### WORK TO BE COMPLETED
From the records below, copy out exactly the lines from the one containing "Lemma func_compatible st" to the one containing "assert (Hv : type_compatible", both included. Add nothing else.

[Stored data]
○ ○ ○ ○

(* ===== verification/CompatSound.v ===== *)
(** What the type comparison and the composite promise their callers: a
    decision that depends only on the two types, and a composite that may stand
    for either of them. Two transparent unions that name each other's view make
    the comparison run forever. *)
From stdpp Require Import base gmap list.
From S2P Require Import Prelude Pptok Ctype Compat CompatFacts.

(** C27. Comparing two types that are built up in finitely many steps (through
    element, parameter, enumeration and transparent-union types) returns, and
    the answer depends on nothing but the two types: neither on the fuel, nor on
    the order, nor on which equal types happen to be the same pointer. A type is
    compatible with itself. *)
Theorem type_compatible_decides st same i j x y : pointer_equality same -> graded st i x -> graded st j y ->
  exists r, (x = y -> r = true) /\ type_compatible (S (i + j)) st same x y = Some r /\
    forall n same', pointer_equality same' ->
      (i + j < n)%nat -> type_compatible n st same' x y = Some r /\ type_compatible n st same' y x = Some r.
Proof.
  intros P Hx Hy.
  destruct (type_compatible_total st same (S (i + j)) i j x y P Hx Hy ltac:(lia)) as [r Hr]. exists r.
  assert (Ha : forall n same', pointer_equality same' -> (i + j < n)%nat -> type_compatible n st same' x y = Some r).
  { intros n same' P' Hn.
    destruct (type_compatible_agree st same same' n P P' i j x y Hx Hy Hn) as (r' & E & ->).
    rewrite (type_compatible_mono st same (S (i + j)) n ltac:(lia) x y r Hr) in E. congruence. }
  split_and!; [|done|].
  - intros ->. pose proof (type_compatible_mono st same (S (i + j)) (max (S (i + j)) (S (i + i))) ltac:(lia) y y r Hr) as H.
    rewrite (type_compatible_refl st same (max (S (i + j)) (S (i + i))) i y Hx ltac:(lia)) in H. congruence.
  - intros n same' P' Hn. rewrite (type_compatible_sym st same' n y x P'). auto.
Qed.

(** The composite of two arrays, or of two functions, of one kind: it knows a
    bound, or has a prototype, exactly when one of the two does. *)
Definition completes (a b c : option CType) : Prop :=
  match a, b, c with
  | Some a, Some b, Some c =>
    (ty_kind a = TY_ARRAY -> ty_kind b = TY_ARRAY -> ty_kind c = TY_ARRAY /\
       ty_has_size c = ty_has_size a || ty_has_size b /\ ty_is_vla c = ty_is_vla a || ty_is_vla b) /\
    (ty_kind a = TY_FUNC -> ty_kind b = TY_FUNC -> ty_kind c = TY_FUNC /\ ty_has_proto c = ty_has_proto a || ty_has_proto b)
  | _, _, _ => True
  end.

Lemma type_composite_completes st same n a b c : type_composite n st same a b = Some c -> completes a b c.
Proof.
  destruct n as [|n]; [done|]. destruct a as [a|], b as [b|], c as [c|]; try done. simpl.
  assert (Hv : forall x, ty_kind x <> TY_UNION -> type_transparent_union_first_member st (Some x) = None).
  { intros x Hx. unfold type_transparent_union_first_member, kind_is. by rewrite bool_decide_eq_false_2. }
  unfold node_composite, type_transparent_union_param_compatible, param_compatible_via_union, kind_is.
  intros H. split; intros Ka Kb; rewrite !Hv, Ka, Kb in H by congruence; simpl in H.
  - unfold composite_array in H. destruct (type_composite n st same (ty_base a) (ty_base b)); [|done].
    destruct (ty_has_size a), (ty_has_size b); injection H as <-; done.
  - unfold composite_func in H. destruct (type_composite n st same (ty_base a) (ty_base b)); [|done].
    destruct (ty_has_proto a), (ty_has_proto b), (ty_old_style_definition a), (ty_old_style_definition b);
      try (destruct (composite_params _ _ _); [|done]); injection H as <-; done.
Qed.

(** C26. Two compatible types have a composite, the composite is compatible with
    both, and it has the bound of an array or the prototype of a function as
    soon as one of the two has it. *)
Theorem type_composite_compatible st same i j n a b : pointer_equality same -> graded st i a -> graded st j b ->
  type_compatible n st same a b = Some true ->
  exists c m, type_composite (S (i + j)) st same a b = Some c /\ completes a b c /\
    type_compatible m st same c a = Some true /\ type_compatible m st same c b = Some true.
Proof.
  intros P Ha Hb H. destruct (composes_all st same P (S (i + j)) i j a b Ha Hb ltac:(lia) ltac:(by exists n))
    as (c & E & [n1 H1] & [n2 H2]).
  exists c, (max n1 n2). split; [done|]. split; [by apply (type_composite_completes st same (S (i + j)))|].
  split; [apply (Compat_at st same n1)|apply (Compat_at st same n2)]; (done || lia).
Qed.

(** ** Examples *)
Definition no_pointer : CType -> CType -> bool := fun _ _ => false.

Lemma no_pointer_equality : pointer_equality no_pointer.
Proof. by split. Qed.

Definition type_array (elem : CType) (size : option Z) : CType :=
  with_bound (with_quals (composite_node TY_ARRAY (Some elem) (type_basic TY_ARRAY) (type_basic TY_ARRAY)) 0)
    (present size) (default 0 size) false None.

Definition type_ptr (t : CType) : CType :=
  composite_node TY_PTR (Some t) (type_basic TY_PTR) (type_basic TY_PTR).

Definition type_func (params : list CType) : CType :=
  with_signature (composite_node TY_FUNC (Some (type_basic TY_VOID)) (type_basic TY_FUNC) (type_basic TY_FUNC))
    true (map Some params) false false false [].

(** A tree of pointers, arrays and prototypes over basic types has a finite grade. *)
Lemma grade_derived st n t : well_kinded t -> ty_kind t <> TY_ENUM -> ty_kind t <> TY_UNION ->
  graded st n (ty_base t) -> (forall p, p ∈ ty_params t -> graded st n p) -> ty_old_style_params t = [] ->
  grade st (S n) t.
Proof.
  intros Hw K1 K2 Hb Hp Ho. constructor; [done|]. intros u Hu. revert Hb Hp Ho K1 K2.
  destruct Hu as [t b E|t p E|t p E|t v E|t m v E Em]; intros Hb Hp Ho K1 K2.
  - by rewrite E in Hb.
  - exact (Hp _ E).
  - rewrite Ho in E. by apply not_elem_of_nil in E.
  - unfold type_enum_underlying, kind_is in E. by rewrite bool_decide_eq_false_2 in E.
  - unfold type_transparent_union_first_member, kind_is in E. by rewrite bool_decide_eq_false_2 in E.
Qed.

(** [int[]], [int[3]], [void f(int *[], char)] and [void f(int *[3], char)]. *)
Definition callee (size : option Z) : CType :=
  type_func [type_ptr (type_array (type_basic TY_INT) size); type_basic TY_CHAR].

Lemma grade_callee size : grade ∅ 4 (callee size).
Proof.
  assert (B : forall n k, k <> TY_ENUM -> k <> TY_UNION -> grade ∅ (S n) (type_basic k))
    by (intros n k ? ?; apply (grade_le ∅ 1); [by apply grade_basic|lia]).
  apply grade_derived; try done; [by left|by apply B|]. intros p Hp.
  apply elem_of_cons in Hp as [->|Hp]; [|apply elem_of_cons in Hp as [->|Hp]; [by apply B|by apply not_elem_of_nil in Hp]].
  apply grade_derived; try done; [by left| |intros ? ?%not_elem_of_nil; done].
  apply grade_derived; try done; [by left| |intros ? ?%not_elem_of_nil; done]. by apply B.
Qed.

(** The composite of the two prototypes takes the known bound. *)
Example composite_callee :
  type_composite 9 ∅ no_pointer (Some (callee None)) (Some (callee (Some 3))) = Some (Some (callee (Some 3))).
Proof. vm_compute. reflexivity. Qed.

Lemma type_compatible_decides_witness : exists r,
  (Some (callee None) = Some (callee (Some 3)) -> r = true) /\
  type_compatible 9 ∅ no_pointer (Some (callee None)) (Some (callee (Some 3))) = Some r /\
  forall n same', pointer_equality same' -> (8 < n)%nat ->
    type_compatible n ∅ same' (Some (callee None)) (Some (callee (Some 3))) = Some r /\
    type_compatible n ∅ same' (Some (callee (Some 3))) (Some (callee None)) = Some r.
Proof.
  apply (type_compatible_decides ∅ no_pointer 4 4);
    [apply no_pointer_equality|apply grade_callee|apply grade_callee].
Defined.

Lemma type_composite_compatible_witness : exists c m,
  type_composite 9 ∅ no_pointer (Some (callee None)) (Some (callee (Some 3))) = Some c /\
  completes (Some (callee None)) (Some (callee (Some 3))) c /\
  type_compatible m ∅ no_pointer c (Some (callee None)) = Some true /\
  type_compatible m ∅ no_pointer c (Some (callee (Some 3))) = Some true.
Proof.
  apply (type_composite_compatible ∅ no_pointer 4 4 9);
    [apply no_pointer_equality|apply grade_callee|apply grade_callee|vm_compute; reflexivity].
Defined.

(** ** Transparent unions that lead back to themselves

    A union [U1] with the attribute [transparent_union] whose only member is a
    pointer to a function that takes a pointer to a function that takes [U1];
    and [U2] likewise. *)
Definition view (id : TagId) : CType :=
  {| ty_kind := TY_UNION; ty_quals := 0; ty_integer_precision := 0; ty_integer_is_signed := false;
     ty_may_alias := false; ty_transparent_union_identity := Some id; ty_scalar_storage_order := 0;
     ty_scalar_storage_order_identity := None; ty_align_override := 0; ty_align_is_exact := false;
     ty_base := None; ty_has_size := false; ty_size := 0; ty_is_vla := false; ty_size_expr := None;
     ty_params := []; ty_variadic := false; ty_has_proto := false; ty_old_style_definition := false;
     ty_kr_definition := false; ty_old_style_params := []; ty_tag := Some id; ty_enum_repr := None |}.

Definition taker (t : CType) : CType := type_ptr (type_func [t]).

Definition view_tag (id : TagId) : TagDecl :=
  {| tag_kind := TY_UNION; tag_complete := true;
     tag_members := [{| m_name := Some 1%positive; m_type := Some (taker (taker (view id))); m_is_bitfield := false;
       m_offset := 0; m_bit_shift := 0; m_bit_width := 0; m_container_size := 0; m_align_override := 0;
       m_packed := false; m_pack_align := 0; m_laid_out := false |}];
     tag_nmembers := 1; tag_enum_underlying := None; tag_align_override := 0; tag_laid_out := false;
     tag_laid_out_for := CGF_TARGET_X86_64_LINUX_GNU; tag_size := 0; tag_align := 0; tag_natural_align := 0 |}.

Definition views : Tags := <[1%positive := view_tag 1]> (<[2%positive := view_tag 2]> ∅).

Lemma type_func_ne a b : a <> b -> type_func [a] <> type_func [b].
Proof. intros H E. apply H. by injection E. Qed.

Lemma taker_ne a b : a <> b -> taker a <> taker b.
Proof. intros H E. apply (type_func_ne a b H). by injection E as ->. Qed.

Lemma type_ptr_ne a b : a <> b -> type_ptr a <> type_ptr b.
Proof. intros H E. apply H. by injection E. Qed.

Lemma taker_compatible st same n a b : pointer_equality same -> a <> b ->
  type_compatible (S n) st same (Some (taker a)) (Some (taker b)) =
  type_compatible n st same (Some (type_func [a])) (Some (type_func [b])).
Proof.
  intros P H. cbn [type_compatible]. unfold node_compatible.
  rewrite (same_distinct same _ _ P (taker_ne a b H)). reflexivity.
Qed.

Lemma func_compatible st same n a b : pointer_equality same -> a <> b ->
  type_compatible (S (S n)) st same (Some (type_func [a])) (Some (type_func [b])) =
  and_then (param_compatible st (type_compatible (S n) st same) (Some a) (Some b)) (Some true).
Proof.
  intros P H. change (type_compatible (S (S n)) st same (Some (type_func [a])) (Some (type_func [b])))
    with (node_compatible st same (type_compatible (S n) st same) (type_func [a]) (type_func [b])).
  unfold node_compatible. rewrite (same_distinct same _ _ P (type_func_ne a b H)).
  unfold kind_compatible. cbn [ty_kind ty_base type_func with_signature composite_node].
  assert (Hv : type_compatible (S n) st same (Some (type_basic TY_VOID)) (Some (type_basic TY_VOID)) = Some true).
  { cbn [type_compatible]. unfold node_compatible. by destruct (same _ _). }
  rewrite Hv. reflexivity.
Qed.

Lemma views_diverge same n i j : pointer_equality same -> (i = 1%positive /\ j = 2%positive) \/ (i = 2%positive /\ j = 1%positive) ->
  type_compatible n views same (Some (type_func [view i])) (Some (type_func [taker (view j)])) = None.
Proof.
  intros P. revert i j. induction n as [n IH] using lt_wf_ind. intros i j Hij.
  assert (Hd : view i <> taker (view j)) by done.
  destruct n as [|[|n]]; [done| |].
  { cbn [type_compatible]. unfold node_compatible. by rewrite (same_distinct same _ _ P (type_func_ne _ _ Hd)). }
  rewrite (func_compatible _ _ _ _ _ P Hd). unfold param_compatible.
  assert (Hk : type_compatible (S n) views same (unqual (Some (view i))) (unqual (Some (taker (view j)))) = Some false).
  { cbn [type_compatible unqual option_map]. unfold node_compatible. by rewrite (same_distinct same _ _ P) by done. }
  assert (Hu : param_compatible_via_union views (type_compatible (S n) views same)
            (unqual (Some (view i))) (unqual (Some (taker (view j)))) =
          type_compatible (S n) views same (Some (taker (taker (view i)))) (Some (taker (view j))))
    by (destruct Hij as [[-> ->]|[-> ->]]; reflexivity).
  assert (Hne : taker (view i) <> view j) by done.
  rewrite Hk. cbn [or_else]. rewrite Hu, (taker_compatible _ _ _ _ _ P Hne), type_compatible_sym, IH by (tauto || lia).
  done.
Qed.

(** C40. Two transparent unions whose first members are pointers to functions
    taking functions that take the union itself: comparing the function type
    that takes [U1] with the one that takes a pointer to a function taking [U2]
    never returns, whatever the fuel. *)
Theorem type_compatible_diverges same n : pointer_equality same ->
  type_compatible n views same (Some (type_func [view 1])) (Some (type_func [taker (view 2)])) = None.
Proof.
  intros P. by apply views_diverge; [|left].
Qed.

Lemma type_compatible_diverges_witness :
  type_compatible 100 views no_pointer (Some (type_func [view 1])) (Some (type_func [taker (view 2)])) = None.
Proof. apply (type_compatible_diverges no_pointer 100). apply no_pointer_equality. Defined.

○ ○ ○ ○

### SOLUTION
Lemma func_compatible st same n a b : pointer_equality same -> a <> b ->
  type_compatible (S (S n)) st same (Some (type_func [a])) (Some (type_func [b])) =
  and_then (param_compatible st (type_compatible (S n) st same) (Some a) (Some b)) (Some true).
Proof.
  intros P H. change (type_compatible (S (S n)) st same (Some (type_func [a])) (Some (type_func [b])))
    with (node_compatible st same (type_compatible (S n) st same) (type_func [a]) (type_func [b])).
  unfold node_compatible. rewrite (same_distinct same _ _ P (type_func_ne a b H)).
  unfold kind_compatible. cbn [ty_kind ty_base type_func with_signature composite_node].
  assert (Hv : type_compatible (S n) st same (Some (type_basic TY_VOID)) (Some (type_basic TY_VOID)) = Some true).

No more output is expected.